Modeling is one of the significant processes in affective computing, where machine learning algorithms can effectively learn the underlying relationship between different emotional states and EEG features. The commonly used supervised learning, unsupervised learning, and semi‐supervised learning classifiers on video-triggered EEG‐based databases for emotion recognition are reported in Table 4.

Table 4.

Emotion classifiers and recognition accuracies in databases for video‐triggered EEG‐based emotion recognition.

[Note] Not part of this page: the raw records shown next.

(* ===== verification/TokioSpec.v ===== *)
(** * TokioSpec: the asynchronous listeners and systemd's sockets

    What the calls of [TokioEcdysis] leave behind on success and on each error,
    for listeners in general and for the sockets systemd passed. *)

From S2P Require Import Prelude Text Addr Posix PosixModel Utils Registry RegistrySpec.
From S2P Require Import Bincode Listener Inheriter Executioner Ecdysis EcdysisSpec.
From S2P Require Import Supervisor SystemdSockets TokioEcdysis.
Local Open Scope Z_scope.

(** ** A listener made of a descriptor *)

(** It owns that descriptor, and making it opens and closes nothing. *)
Class FromRawLaws (K P : Type) `{HasView K, TryFromRawFd K P, Listener K P} : Prop := {
  from_raw_ok fd k (l : P) k' :
    try_from_raw_fd fd k = (Ret (Ok l), k') -> as_raw_fd l = fd /\ fds k' = fds k;
  from_raw_returns fd k : exists r k', try_from_raw_fd (L := P) fd k = (Ret r, k')
}.

Section instances.
Context {K : Type} `{HV : HasView K, FO : FdOps K, SO : SockOps K, SL : !SockLaws K}.

#[export] Instance tcp_raw_laws : FromRawLaws K TcpListener.
Proof. split; [by intros fd k l k' [= <- <-]|intros fd k; by eexists _, _]. Qed.
#[export] Instance udp_raw_laws : FromRawLaws K UdpSocket.
Proof. split; [by intros fd k l k' [= <- <-]|intros fd k; by eexists _, _]. Qed.
#[export] Instance unix_raw_laws : FromRawLaws K UnixListener.
Proof. split; [by intros fd k l k' [= <- <-]|intros fd k; by eexists _, _]. Qed.
#[export] Instance seqpacket_raw_laws : FromRawLaws K UnixSeqpacketListener.
Proof.
  split.
  - intros fd k l k'. cbn. msimpl. destruct (seqpacket_from_raw_fd fd k) as [[[]|e] k1] eqn:E;
      intros [= <- <-]. split; [done|]. by eapply seqpacket_from_raw_ok.
  - intros fd k. cbn. msimpl. destruct (seqpacket_from_raw_fd fd k) as [[[]|e] k1]; by eexists _, _.
Qed.
End instances.

Section spec.
Context {K : Type} `{HV : HasView K, FO : FdOps K, FL : !FdLaws K, PO : PipeOps K,
  PR : ProcOps K, FS : FsOps K, SO : SockOps K, BC : Bincode K, AO : AsyncOps K, AL : !AsyncLaws K}.
Context {C R W : Type} `{WO : WatchOps C R W}.
#[local] Notation TE := (TokioEcdysis (C := C) (R := R)).
Implicit Types (k : K) (e : Ecdysis) (a : ARegistry) (t : TE).

Lemma run_inner {A} (m : M (Ecdysis * K) A) t k r e' k' :
  m (te_inner t, k) = (r, (e', k')) -> inner m (t, k) = (r, (set_inner e' t, k')).
Proof. apply run_field. Qed.

Lemma make_async_cases fd k :
  (exists k', make_async fd k = (Ret (Ok tt), k') /\ fds k' = fds k) \/
  (exists err k', make_async fd k = (Ret (Err err), k') /\ fds k' = delete fd (fds k)).
Proof.
  unfold make_async. pose proof (set_nonblocking_view fd true k) as V1.
  destruct (sock_set_nonblocking fd true k) as [[[]|e1] k1] eqn:E1; cbn in V1.
  - pose proof (from_std_view fd k1) as V2. destruct (from_std fd k1) as [[[]|e2] k2] eqn:E2; cbn in V2.
    + left. exists k2. split; [|unfold fds; congruence]. apply run_owning_ok.
      rewrite (run_bindq_ok _ _ _ _ _ (run_call_eq _ _ _ _ E1)). by rewrite (run_call_eq _ _ _ _ E2).
    + right. destruct (close_fd_quiet_run fd k2) as (k3 & E3 & V3%fds_set_fds).
      exists e2, k3. split; [|rewrite V3; unfold fds; congruence].
      erewrite run_owning_err; [by rewrite E3|].
      rewrite (run_bindq_ok _ _ _ _ _ (run_call_eq _ _ _ _ E1)). by rewrite (run_call_eq _ _ _ _ E2).
  - right. destruct (close_fd_quiet_run fd k1) as (k3 & E3 & V3%fds_set_fds).
    exists e1, k3. split; [|rewrite V3; unfold fds; congruence].
    erewrite run_owning_err; [by rewrite E3|].
    by rewrite (run_bindq_err _ _ _ _ _ (run_call_eq _ _ _ _ E1)).
Qed.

Ref.	Database (stimuli)	EEG Features	Classifier (Supervised/ Unsupervised)	Emotion Types	Accuracy
Müller et al. [71]	DEAP (music videos)	PSD and DASM	Naive Bayes (supervised)	LALV, HALV, LAHV, and HAHV	Valence: 57.6% Arousal: 62.0% Liking: 55.4%
Nakisa et al. [114]	DEAP (music videos) MAHNOB‐HCI (movie clips) Nakisa et al. database (movie clips)	Time domain: power, mean, Hjorth features, FD, etc. Frequency domain: PSD, mean Time‐frequency domain: power and root mean square	PNN (supervised)	HA‐P, LA‐P, HA‐N, and LA‐N	DEAP: 67.5% MAHNOB‐HCI: 97.0% Nakisa et al. database: 65%
Soleymani et al. [115]	— (20 movie clips)	PSD and DASM	SVM with RBF kernel (supervised)	Positive, neutral, and negative	Valence: 50.5% Arousal: 62.1%
Katsigiannis et al. [22]	DREAMER (movie clips)	PSD	SVM with RBF kernel (supervised)	Valence, arousal, and dominance	Valence: 62.5% Arousal: 62.2% Dominance: 61.8%
Zheng et al. [21]	SEED‐IV (movie clips)	PSD and DE	SVM with linear kernel (supervised)	Happy, sad, fear, and neutral	Happy: 80.0% Sad: 63.0% Fear: 65.0% Neutral: 78.0%
Mohammadi et al. [105]	DEAP (music videos)	Energy and entropy of extracted frequency bands	KNN (k = 3) (supervised)	LALV, HALV, LAHV, and HAHV	Valence: 86.8% Arousal: 84.1%
Hwang et al. [116]	SEED (Chinese movie clips)	DE	CNN (unsupervised)	Positive, neutral, and negative	Positive: 96.0% Neutral:92.0% Negative:83.0%
Jang et al. [117]	DEAP (music video)	Energy and entropy of extracted frequency bands	GCNN (unsupervised)	—	65.27%
Song et al. [118]	SEED (Chinese movie clips) DREAMER (movie clip)	DE, PSD, DASM, and RASM	DGCNN (unsupervised)	SEED positive, neutral, and negative DREAMER valence, arousal, and dominance	SEED subject‐dependent: 90.4% subject‐independent: 80.0% DREAMER Valence: 86.2% Arousal: 84.5% Dominance: 85.0%
Liang et al. [86]	DEAP (music video)	Time domain: power, mean, standard deviation, Hjorth features, FD, etc. Frequency domain: PSD Time‐Frequency domain: energy and Shannon entropy extracted from the detail coefficients of level 4 to 7	Hypergraph Theory (unsupervised)	Valence, arousal, dominance, and liking	Valence: 56.3% Arousal: 62.3% Dominance: 64.2% Liking: 66.1%
Zheng et al. [23]	SEED (Chinese movie clips)	DE	DBN (semi‐supervised)	Positive, neutral, and negative	86.08%
Xu et al. [119]	DEAP (music video)	PSD	Stacked denoising auto‐encoder (semi‐supervised) DBN (semi‐supervised)	LALV, HALV, LAHV, and HAHV	Stacked denoising auto‐encoder Valence: 82.4% Arousal: 81.5% Liking: 81.1% DBN Valence: 87.1% Arousal: 86.7% Liking: 86.7%

PSD, power spectral density; DASM, differential asymmetry; FD, fractal dimension; PNN, probabilistic neural networks; HA‐P, high arousal‐positive emotions; LA‐P, low arousal‐positive emotions; HA‐N, high arousal‐negative emotions; LA‐N, low arousal‐negative emotions; SVM, support vector machines; RBF, radial basis function; DE, differential entropy; KNN, k‐nearest neighbor; CNN, convolutional neural networks; GCNN, graph convolutional neural networks; DGCNN, dynamical graph convolutional neural networks; DBN, deep belief networks.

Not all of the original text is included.